• **PROBLEM TO WORK ON**
Pick every line out of the entries below that has the string "repeat", and copy it.

[Dataset excerpts]

*** Block opens ***

Lemma concat_fold fs : forall st g out k,
  Forall placed fs -> cc_out st = (out, false) -> cc_seqNum st = k -> 0 <= k -> k + Z.of_nat (length fs) < 2 ^ 32 ->
  cc_baseTimes st !! v = Some g -> 0 <= g ->
  let st' := fold_left (concat_fragment src scales origin originTS start) fs st in
  cc_out st' = (out ++ concat (imap (fun i f => fragment_bytes src times (k + Z.of_nat i) f) fs), false) /\
  cc_baseTimes st' !! v = Some (video_end g fs) /\ cc_videoTrackID st' = cc_videoTrackID st /\
  cc_initWritten st' = cc_initWritten st /\ cc_seqNum st' = k + Z.of_nat (length fs).
Proof.
  induction fs as [|f fs IH]; intros st g out k Hfs Hout Hk Hk0 Hmax Hg Hg0 st'.
  { subst st'. cbn. rewrite app_nil_r. split_and!; try done. lia. }
  apply Forall_cons in Hfs as [Hf Hfs]. cbn [length] in Hmax. pose proof Hf as (Hnd & Hin & Hp).
  assert (concat_fragment src scales origin originTS start st f =
    mkConcat (out ++ fragment_bytes src times k f, false) (k + 1) (extend_times (times f) f (cc_baseTimes st)) (cc_videoTimeScale st)
      (cc_videoTrackID st) (cc_initWritten st)) as E.
  { unfold concat_fragment. rewrite Hout, Hk. cbn [fst snd]. rewrite (copyFragment_inside src f k times out Hin). cbn [snd].
    by rewrite u32_small by lia. }
  subst st'. cbn [fold_left]. rewrite E. set (g' := match traf f v with Some t => Z.max g (landed t + tf_duration t) | None => g end).
  assert (extend_times (times f) f (cc_baseTimes st) !! v = Some g') as Hg'.
  { rewrite (extend_times_lookup _ _ _ _ g) by done. f_equal. subst g'. destruct (traf f v) as [t|] eqn:Et; [|done].
    destruct (placed_lands f t Hf Et) as [-> Hlt]. cbn. destruct (Hp t eq_refl) as (? & ? & ?). rewrite u64_small; [done|]. unfold landed in *. lia. }
  edestruct (IH (mkConcat (out ++ fragment_bytes src times k f, false) (k + 1) (extend_times (times f) f (cc_baseTimes st)) (cc_videoTimeScale st)
      (cc_videoTrackID st) (cc_initWritten st)) g' (out ++ fragment_bytes src times k f) (k + 1)) as (H1 & H2 & H3 & H4 & H5); [done|reflexivity|reflexivity|lia|lia|exact Hg'|subst g'; destruct (traf f v); lia|].
  split_and!; [|exact H2|exact H3|exact H4|rewrite H5; cbn [length]; lia].
  rewrite H1, imap_cons. cbn [concat]. rewrite Z.add_0_r, <- app_assoc. do 3 f_equal. f_equal. apply imap_ext. intros i x _. cbn. f_equal. lia.
Qed.

(** Concatenated files follow one another without a gap or an overlap of video.  A
    file read after the first adds its fragments, numbered on; its first video lands
    where the video so far ended and the rest keeps its distance from it, and the next
    file will start where this one's video ends. *)
Theorem concat_continuous st ix out t :
  cc_out st = (out, false) -> cc_videoTrackID st = v -> v <> 0 -> cc_initWritten st = true -> cc_baseTimes st !! v = Some start ->
  indexFile src = (ix, None) -> ix_trackTimeScales ix = scales ->
  head (omap (fun f => traf f v) (ix_fragments ix)) = Some t -> tf_decodeTime t = origin ->
  Forall placed (ix_fragments ix) -> 0 <= cc_seqNum st -> cc_seqNum st + Z.of_nat (length (ix_fragments ix)) < 2 ^ 32 ->
  let st' := concat_input st (Some src) in
  cc_out st' = (out ++ concat (imap (fun i f => fragment_bytes src times (cc_seqNum st + Z.of_nat i) f) (ix_fragments ix)), false) /\
  (forall f u, f ∈ ix_fragments ix -> traf f v = Some u -> times f !! v = Some (start + (tf_decodeTime u - tf_decodeTime t))) /\
  cc_baseTimes st' !! v = Some (video_end start (ix_fragments ix)) /\
  (forall f u, f ∈ ix_fragments ix -> traf f v = Some u -> landed u + tf_duration u <= video_end start (ix_fragments ix)).
Proof.
  intros Hout Hv Hv0 Hinit Hbase Hix Hsc Ht Hto Hfs Hk Hmax st'. subst st'. unfold concat_input. rewrite Hout. cbn [snd].
  rewrite Hix, Hv, (proj2 (Z.eqb_neq v 0)), Hinit by done. cbn [snd]. rewrite Hbase, Hsc. cbn [default from_option Datatypes.id].
  unfold trimTimelineOrigin. rewrite drop_0, Ht, Hto, Hscale.
  edestruct (concat_fold (ix_fragments ix) (mkConcat (out, false) (cc_seqNum st) (cc_baseTimes st) (cc_videoTimeScale st) v true) start out (cc_seqNum st))
    as (H1 & H2 & _); [done|reflexivity|reflexivity|done|done|exact Hbase|done|].
  split_and!; [exact H1| |exact H2|].
  - intros f u Hf Hu. rewrite Forall_forall in Hfs. by destruct (placed_lands f u (Hfs f Hf) Hu) as [-> _].
  - unfold video_end. clear. generalize start. induction (ix_fragments ix) as [|f fs IH]; intros g f' u Hf Hu; [by apply elem_of_nil in Hf|].
    cbn [fold_left]. apply elem_of_cons in Hf as [<-|Hf]; [|by eapply IH].
    rewrite Hu. assert (forall fs g, g <= fold_left (fun g f => match traf f v with Some t => Z.max g (landed t + tf_duration t) | None => g end) fs g) as Hle.
    { clear. induction fs as [|f fs IH]; intros g; [cbn; lia|]. cbn [fold_left]. etransitivity; [|apply IH]. destruct (traf f v); lia. }
    etransitivity; [|apply Hle]. lia.
Qed.
End concat.

(** ** Instances: a file of two video fragments, the second with audio *)

Definition sample_frags : list FragSpec :=
  [mkFragSpec (mkLoc 100 40) (mkLoc 140 60) [mkTrafSpec 1 0 0 900000 [mkRun 0x4 0 [mkTrunEntry 180000 0; mkTrunEntry 90000 0]]];
   mkFragSpec (mkLoc 200 40) (mkLoc 240 60)
     [mkTrafSpec 1 0x20 0x10000 1170000 [mkRun 0 0 [mkTrunEntry 180000 0]]; mkTrafSpec 2 0 0 480512 [mkRun 0 0 [mkTrunEntry 1024 0]]]].

Definition sample_src : bytes := replicate 300 1.

#[local] Instance sample_reader : BoxReader := fun _ => (layout (mkLoc 0 20) (mkLoc 20 80) [(1, 90000); (2, 48000)] sample_frags, None).
#[local] Instance sample_track_order : TrackOrder := map_to_list.

Lemma index_of_layout_witness :
  exists ix, indexFile sample_src = (ix, None) /\
    ix_fragments ix = [mkFragment 100 40 140 60 [mkTraf 1 900000 270000 true];
                       mkFragment 200 40 240 60 [mkTraf 1 1170000 180000 false; mkTraf 2 480512 1024 true]].
Proof.
  destruct (index_of_layout sample_src (mkLoc 0 20) (mkLoc 20 80) [(1, 90000); (2, 48000)] sample_frags None) as (ix & E & _ & Hf & _);
    [reflexivity|repeat constructor; done|].
  exists ix. split; [exact E|]. rewrite Hf. by vm_compute.
Defined.

Definition sample_index : fmp4Index := (indexFile sample_src).1.

Lemma adjusted_times_in_step_witness :
  let scales := ix_trackTimeScales sample_index in
  adjusted_time scales 900000 90000 90000 (mkTraf 1 1170000 180000 false) = 360000 /\
  Z.abs (adjusted_time scales 900000 90000 90000 (mkTraf 2 480512 1024 true) * 90000 - (480512 * 90000 - 900000 * 48000 + 90000 * 48000)) < 90000.
Proof.
  intros scales. split.
  - destruct (adjusted_times_in_step scales 900000 90000 90000 (mkTraf 1 1170000 180000 false)) as [E _]; [by vm_compute..|].
    rewrite E; by vm_compute.
  - destruct (adjusted_times_in_step scales 900000 90000 90000 (mkTraf 2 480512 1024 true)) as (_ & E & _); [by vm_compute..|].
    apply E. by vm_compute.
Defined.

Lemma segmentHLSFile_partition_witness :
  exists groups, segmentHLSFile "f" 0 (ix_fragments sample_index) 1 90000 0 false = segment_of "f" 0 90000 <$> groups /\
    concat groups = omap (served 1 0 false) (ix_fragments sample_index).
Proof.
  destruct (segmentHLSFile_partition "f" 0 1 90000 0 false (ix_fragments sample_index)) as (groups & E & Hc & _).
  - repeat constructor; vm_compute; discriminate.
  - by exists groups.
Defined.

Lemma concat_continuous_witness :
  let st := concat_input concat_start (Some sample_src) in
  cc_baseTimes st !! 1 = Some 450000 /\
  adjustedFragmentTimes (mkFragment 200 40 240 60 [mkTraf 1 1170000 180000 false; mkTraf 2 480512 1024 true])
    (ix_trackTimeScales sample_index) 900000 90000 450000 !! 1 = Some 720000.
Proof.
  intros st. split; [by vm_compute|].
  destruct (concat_continuous sample_src (ix_trackTimeScales sample_index) 1 900000 90000 450000 ltac:(by vm_compute) ltac:(lia) ltac:(lia) ltac:(lia)
    ltac:(lia) st sample_index (cc_out st).1 (mkTraf 1 900000 270000 true)) as (_ & Hland & _);
    [by vm_compute|by vm_compute|done|by vm_compute|by vm_compute|by vm_compute|by vm_compute|by vm_compute|by vm_compute| |by vm_compute|by vm_compute|].
  - apply Forall_forall. intros f Hf. change (f ∈ [mkFragment 100 40 140 60 [mkTraf 1 900000 270000 true];
      mkFragment 200 40 240 60 [mkTraf 1 1170000 180000 false; mkTraf 2 480512 1024 true]]) in Hf.
    assert (forall f, NoDup (tf_trackID <$> fr_trafs f) -> fragment_inside sample_src f -> (forall t, traf f 1 = Some t -> 900000 <= tf_decodeTime t /\ 0 <= tf_duration t /\
      tf_decodeTime t + tf_duration t + 450000 * 90000 < 2 ^ 64) -> placed sample_src 1 900000 90000 450000 f) as Hp by done.
    apply elem_of_cons in Hf as [->|Hf%list_elem_of_singleton]; [|subst f]; (apply Hp; [apply (bool_decide_unpack _); by vm_compute|by vm_compute|]);
      intros t Ht; cbn in Ht; injection Ht as <-; cbn; lia.
  - pose proof (Hland (mkFragment 200 40 240 60 [mkTraf 1 1170000 180000 false; mkTraf 2 480512 1024 true]) (mkTraf 1 1170000 180000 false)) as E.
    etransitivity; [apply E; [right; by left|done]|]. by vm_compute.
Defined.

Lemma playlist_resolves_witness :
  exists lines refs, GenerateHLSPlaylist (fun _ => Some sample_src) ["a"; "b"] ["/a"; "/b"] None 0 = Ok (lines, refs) /\
    length refs = 2%nat /\ omap uri_of lines = [("/a", 0%nat); ("/b", 1%nat)].
Proof.
  destruct (GenerateHLSPlaylist (fun _ => Some sample_src) ["a"; "b"] ["/a"; "/b"] None 0) as [[lines refs]|] eqn:E; [|by vm_compute in E].
  exists lines, refs. split; [done|]. destruct (playlist_resolves _ _ _ _ _ _ _ E) as (_ & files & Hl & _ & _ & Hu).
  vm_compute in E. injection E as <- <-. split; [done|]. by vm_compute.
Defined.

*** Block closes ***

• **YOUR RESPONSE**
    [reflexivity|repeat constructor; done|].
  - repeat constructor; vm_compute; discriminate.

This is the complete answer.